» **GOAL OF THE EXERCISE**
Collect from the data below each line with "wsys".

» **DATA TO EXAMINE**
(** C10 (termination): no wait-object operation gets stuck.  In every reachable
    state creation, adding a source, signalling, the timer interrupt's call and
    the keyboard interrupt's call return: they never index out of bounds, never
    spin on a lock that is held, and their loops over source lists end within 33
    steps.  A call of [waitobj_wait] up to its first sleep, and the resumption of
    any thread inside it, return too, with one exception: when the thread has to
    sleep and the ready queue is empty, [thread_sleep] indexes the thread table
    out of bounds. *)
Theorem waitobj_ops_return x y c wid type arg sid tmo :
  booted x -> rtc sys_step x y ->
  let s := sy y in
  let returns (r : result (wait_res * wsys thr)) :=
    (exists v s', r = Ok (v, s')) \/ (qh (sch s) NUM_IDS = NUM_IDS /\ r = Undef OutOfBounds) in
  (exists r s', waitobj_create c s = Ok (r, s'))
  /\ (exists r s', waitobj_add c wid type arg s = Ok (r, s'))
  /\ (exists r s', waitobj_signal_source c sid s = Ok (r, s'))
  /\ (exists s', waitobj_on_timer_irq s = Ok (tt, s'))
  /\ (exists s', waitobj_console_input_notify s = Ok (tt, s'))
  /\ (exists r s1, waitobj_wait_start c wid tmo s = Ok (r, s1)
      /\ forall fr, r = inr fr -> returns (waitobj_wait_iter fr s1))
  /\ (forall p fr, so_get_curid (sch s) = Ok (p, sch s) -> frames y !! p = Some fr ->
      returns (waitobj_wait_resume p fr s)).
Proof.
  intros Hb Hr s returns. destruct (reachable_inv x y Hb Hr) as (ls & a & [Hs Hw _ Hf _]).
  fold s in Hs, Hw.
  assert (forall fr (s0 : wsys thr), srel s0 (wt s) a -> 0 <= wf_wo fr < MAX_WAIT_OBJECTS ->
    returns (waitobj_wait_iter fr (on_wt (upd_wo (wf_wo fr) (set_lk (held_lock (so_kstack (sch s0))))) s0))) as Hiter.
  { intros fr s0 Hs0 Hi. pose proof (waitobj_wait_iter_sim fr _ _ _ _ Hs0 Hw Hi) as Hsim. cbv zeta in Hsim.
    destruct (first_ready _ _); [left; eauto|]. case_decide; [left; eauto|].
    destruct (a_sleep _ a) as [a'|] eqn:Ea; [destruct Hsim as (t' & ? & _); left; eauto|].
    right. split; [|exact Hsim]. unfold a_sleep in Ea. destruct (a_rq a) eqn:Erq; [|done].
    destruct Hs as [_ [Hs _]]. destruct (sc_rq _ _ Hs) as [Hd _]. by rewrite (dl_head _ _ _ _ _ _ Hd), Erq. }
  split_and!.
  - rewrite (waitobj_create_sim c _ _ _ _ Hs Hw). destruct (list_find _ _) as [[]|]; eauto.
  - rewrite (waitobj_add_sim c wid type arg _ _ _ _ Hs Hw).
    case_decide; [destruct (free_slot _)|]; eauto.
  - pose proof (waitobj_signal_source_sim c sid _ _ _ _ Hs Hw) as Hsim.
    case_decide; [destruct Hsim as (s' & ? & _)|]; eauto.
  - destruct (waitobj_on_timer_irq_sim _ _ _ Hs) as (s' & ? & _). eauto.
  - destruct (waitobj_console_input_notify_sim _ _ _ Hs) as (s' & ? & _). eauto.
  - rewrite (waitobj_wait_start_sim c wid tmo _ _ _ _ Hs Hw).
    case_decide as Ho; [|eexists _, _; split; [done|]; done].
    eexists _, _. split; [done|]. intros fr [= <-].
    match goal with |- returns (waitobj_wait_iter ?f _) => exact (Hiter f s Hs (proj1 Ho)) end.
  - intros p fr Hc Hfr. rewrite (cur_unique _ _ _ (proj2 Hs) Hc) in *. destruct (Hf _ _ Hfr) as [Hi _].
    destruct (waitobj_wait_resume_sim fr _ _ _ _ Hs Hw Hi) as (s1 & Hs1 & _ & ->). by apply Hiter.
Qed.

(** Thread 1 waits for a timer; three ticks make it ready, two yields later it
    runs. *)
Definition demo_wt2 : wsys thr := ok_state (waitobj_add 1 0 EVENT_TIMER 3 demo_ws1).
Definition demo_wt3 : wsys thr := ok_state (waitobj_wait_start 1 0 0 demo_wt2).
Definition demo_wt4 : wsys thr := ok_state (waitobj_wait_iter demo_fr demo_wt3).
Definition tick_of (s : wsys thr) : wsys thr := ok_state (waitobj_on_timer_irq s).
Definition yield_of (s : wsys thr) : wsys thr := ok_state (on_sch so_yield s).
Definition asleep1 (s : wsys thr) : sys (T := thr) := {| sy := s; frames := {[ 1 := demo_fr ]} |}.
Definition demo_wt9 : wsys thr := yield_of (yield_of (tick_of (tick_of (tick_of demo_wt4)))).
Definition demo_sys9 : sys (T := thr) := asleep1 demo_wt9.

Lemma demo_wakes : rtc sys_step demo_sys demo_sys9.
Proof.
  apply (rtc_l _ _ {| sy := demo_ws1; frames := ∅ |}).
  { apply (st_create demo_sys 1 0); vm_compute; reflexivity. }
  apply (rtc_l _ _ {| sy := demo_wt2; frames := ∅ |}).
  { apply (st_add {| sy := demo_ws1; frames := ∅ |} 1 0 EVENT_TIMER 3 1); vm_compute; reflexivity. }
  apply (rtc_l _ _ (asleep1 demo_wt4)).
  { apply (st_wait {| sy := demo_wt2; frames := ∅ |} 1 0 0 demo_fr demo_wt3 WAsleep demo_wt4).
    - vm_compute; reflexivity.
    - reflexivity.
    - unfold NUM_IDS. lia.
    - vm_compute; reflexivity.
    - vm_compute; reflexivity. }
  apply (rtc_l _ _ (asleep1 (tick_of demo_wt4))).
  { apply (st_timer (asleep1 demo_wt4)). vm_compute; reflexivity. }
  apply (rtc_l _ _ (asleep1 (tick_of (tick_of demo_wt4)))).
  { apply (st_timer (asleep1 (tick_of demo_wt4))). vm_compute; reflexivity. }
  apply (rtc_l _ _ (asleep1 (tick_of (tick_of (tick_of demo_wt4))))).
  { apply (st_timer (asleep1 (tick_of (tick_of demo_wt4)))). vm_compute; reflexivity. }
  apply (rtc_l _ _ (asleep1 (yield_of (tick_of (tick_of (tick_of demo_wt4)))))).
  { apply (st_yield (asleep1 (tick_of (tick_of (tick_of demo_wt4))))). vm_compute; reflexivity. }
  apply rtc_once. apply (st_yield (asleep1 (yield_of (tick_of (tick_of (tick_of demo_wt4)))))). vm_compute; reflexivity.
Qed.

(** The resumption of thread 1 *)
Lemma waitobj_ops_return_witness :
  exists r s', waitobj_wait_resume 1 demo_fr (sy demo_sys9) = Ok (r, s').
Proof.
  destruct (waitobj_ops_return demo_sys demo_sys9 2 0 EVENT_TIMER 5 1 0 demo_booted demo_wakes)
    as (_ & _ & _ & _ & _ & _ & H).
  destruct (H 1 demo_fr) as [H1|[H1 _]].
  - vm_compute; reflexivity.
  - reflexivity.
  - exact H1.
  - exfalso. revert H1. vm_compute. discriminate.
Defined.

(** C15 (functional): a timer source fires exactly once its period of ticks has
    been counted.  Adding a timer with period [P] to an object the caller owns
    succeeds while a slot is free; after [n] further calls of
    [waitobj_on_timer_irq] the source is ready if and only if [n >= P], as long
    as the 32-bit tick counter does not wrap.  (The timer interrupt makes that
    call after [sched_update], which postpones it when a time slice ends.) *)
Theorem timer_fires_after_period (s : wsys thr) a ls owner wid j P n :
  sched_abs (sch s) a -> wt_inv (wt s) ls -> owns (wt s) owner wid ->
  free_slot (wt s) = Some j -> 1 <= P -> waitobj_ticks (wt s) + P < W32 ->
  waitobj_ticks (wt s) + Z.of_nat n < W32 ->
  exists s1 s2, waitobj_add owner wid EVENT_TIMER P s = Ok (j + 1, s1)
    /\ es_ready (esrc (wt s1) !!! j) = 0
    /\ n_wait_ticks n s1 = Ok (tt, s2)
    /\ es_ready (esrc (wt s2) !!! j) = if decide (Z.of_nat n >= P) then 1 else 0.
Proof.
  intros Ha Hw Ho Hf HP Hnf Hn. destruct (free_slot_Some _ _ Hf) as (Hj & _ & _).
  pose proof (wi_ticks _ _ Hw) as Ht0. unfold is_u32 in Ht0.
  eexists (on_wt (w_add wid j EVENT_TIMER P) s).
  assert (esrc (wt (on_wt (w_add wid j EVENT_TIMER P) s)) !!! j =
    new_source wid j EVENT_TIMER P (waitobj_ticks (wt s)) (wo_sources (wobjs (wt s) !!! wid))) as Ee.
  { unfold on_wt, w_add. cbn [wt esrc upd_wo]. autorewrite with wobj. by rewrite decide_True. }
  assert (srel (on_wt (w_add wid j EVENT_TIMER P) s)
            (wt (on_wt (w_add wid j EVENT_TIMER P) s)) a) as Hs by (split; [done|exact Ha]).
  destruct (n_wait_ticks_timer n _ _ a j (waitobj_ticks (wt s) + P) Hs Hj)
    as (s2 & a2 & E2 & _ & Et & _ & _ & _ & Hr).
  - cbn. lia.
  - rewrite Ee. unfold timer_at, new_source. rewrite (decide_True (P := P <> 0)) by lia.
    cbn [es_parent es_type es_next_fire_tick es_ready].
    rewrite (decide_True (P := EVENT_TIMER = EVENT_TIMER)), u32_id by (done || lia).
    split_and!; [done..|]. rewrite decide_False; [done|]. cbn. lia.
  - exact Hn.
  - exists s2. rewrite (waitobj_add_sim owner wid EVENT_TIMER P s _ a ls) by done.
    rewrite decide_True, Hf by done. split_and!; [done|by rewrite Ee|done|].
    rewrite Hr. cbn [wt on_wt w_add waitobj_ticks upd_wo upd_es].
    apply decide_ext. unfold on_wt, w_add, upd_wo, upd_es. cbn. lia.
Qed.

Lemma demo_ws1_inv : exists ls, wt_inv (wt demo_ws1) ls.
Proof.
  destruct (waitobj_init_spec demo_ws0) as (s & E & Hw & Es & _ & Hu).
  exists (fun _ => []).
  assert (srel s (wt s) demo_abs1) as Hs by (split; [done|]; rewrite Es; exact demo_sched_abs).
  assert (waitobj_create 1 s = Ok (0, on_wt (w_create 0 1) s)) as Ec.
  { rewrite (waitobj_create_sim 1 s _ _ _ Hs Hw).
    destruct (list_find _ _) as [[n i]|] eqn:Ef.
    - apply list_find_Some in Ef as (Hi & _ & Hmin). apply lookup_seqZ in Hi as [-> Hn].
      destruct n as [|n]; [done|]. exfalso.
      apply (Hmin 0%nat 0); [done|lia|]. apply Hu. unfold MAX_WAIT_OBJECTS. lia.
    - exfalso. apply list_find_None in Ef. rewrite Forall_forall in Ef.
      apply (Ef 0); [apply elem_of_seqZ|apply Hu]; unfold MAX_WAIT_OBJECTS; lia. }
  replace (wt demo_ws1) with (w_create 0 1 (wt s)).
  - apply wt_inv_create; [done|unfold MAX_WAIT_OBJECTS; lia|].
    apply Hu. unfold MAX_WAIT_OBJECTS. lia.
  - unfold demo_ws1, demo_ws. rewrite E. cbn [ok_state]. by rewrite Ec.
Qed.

» **ANSWER**
  let returns (r : result (wait_res * wsys thr)) :=
  assert (forall fr (s0 : wsys thr), srel s0 (wt s) a -> 0 <= wf_wo fr < MAX_WAIT_OBJECTS ->
Definition demo_wt2 : wsys thr := ok_state (waitobj_add 1 0 EVENT_TIMER 3 demo_ws1).
Definition demo_wt3 : wsys thr := ok_state (waitobj_wait_start 1 0 0 demo_wt2).
Definition demo_wt4 : wsys thr := ok_state (waitobj_wait_iter demo_fr demo_wt3).
Definition tick_of (s : wsys thr) : wsys thr := ok_state (waitobj_on_timer_irq s).
Definition yield_of (s : wsys thr) : wsys thr := ok_state (on_sch so_yield s).
Definition asleep1 (s : wsys thr) : sys (T := thr) := {| sy := s; frames := {[ 1 := demo_fr ]} |}.
Definition demo_wt9 : wsys thr := yield_of (yield_of (tick_of (tick_of (tick_of demo_wt4)))).
Theorem timer_fires_after_period (s : wsys thr) a ls owner wid j P n :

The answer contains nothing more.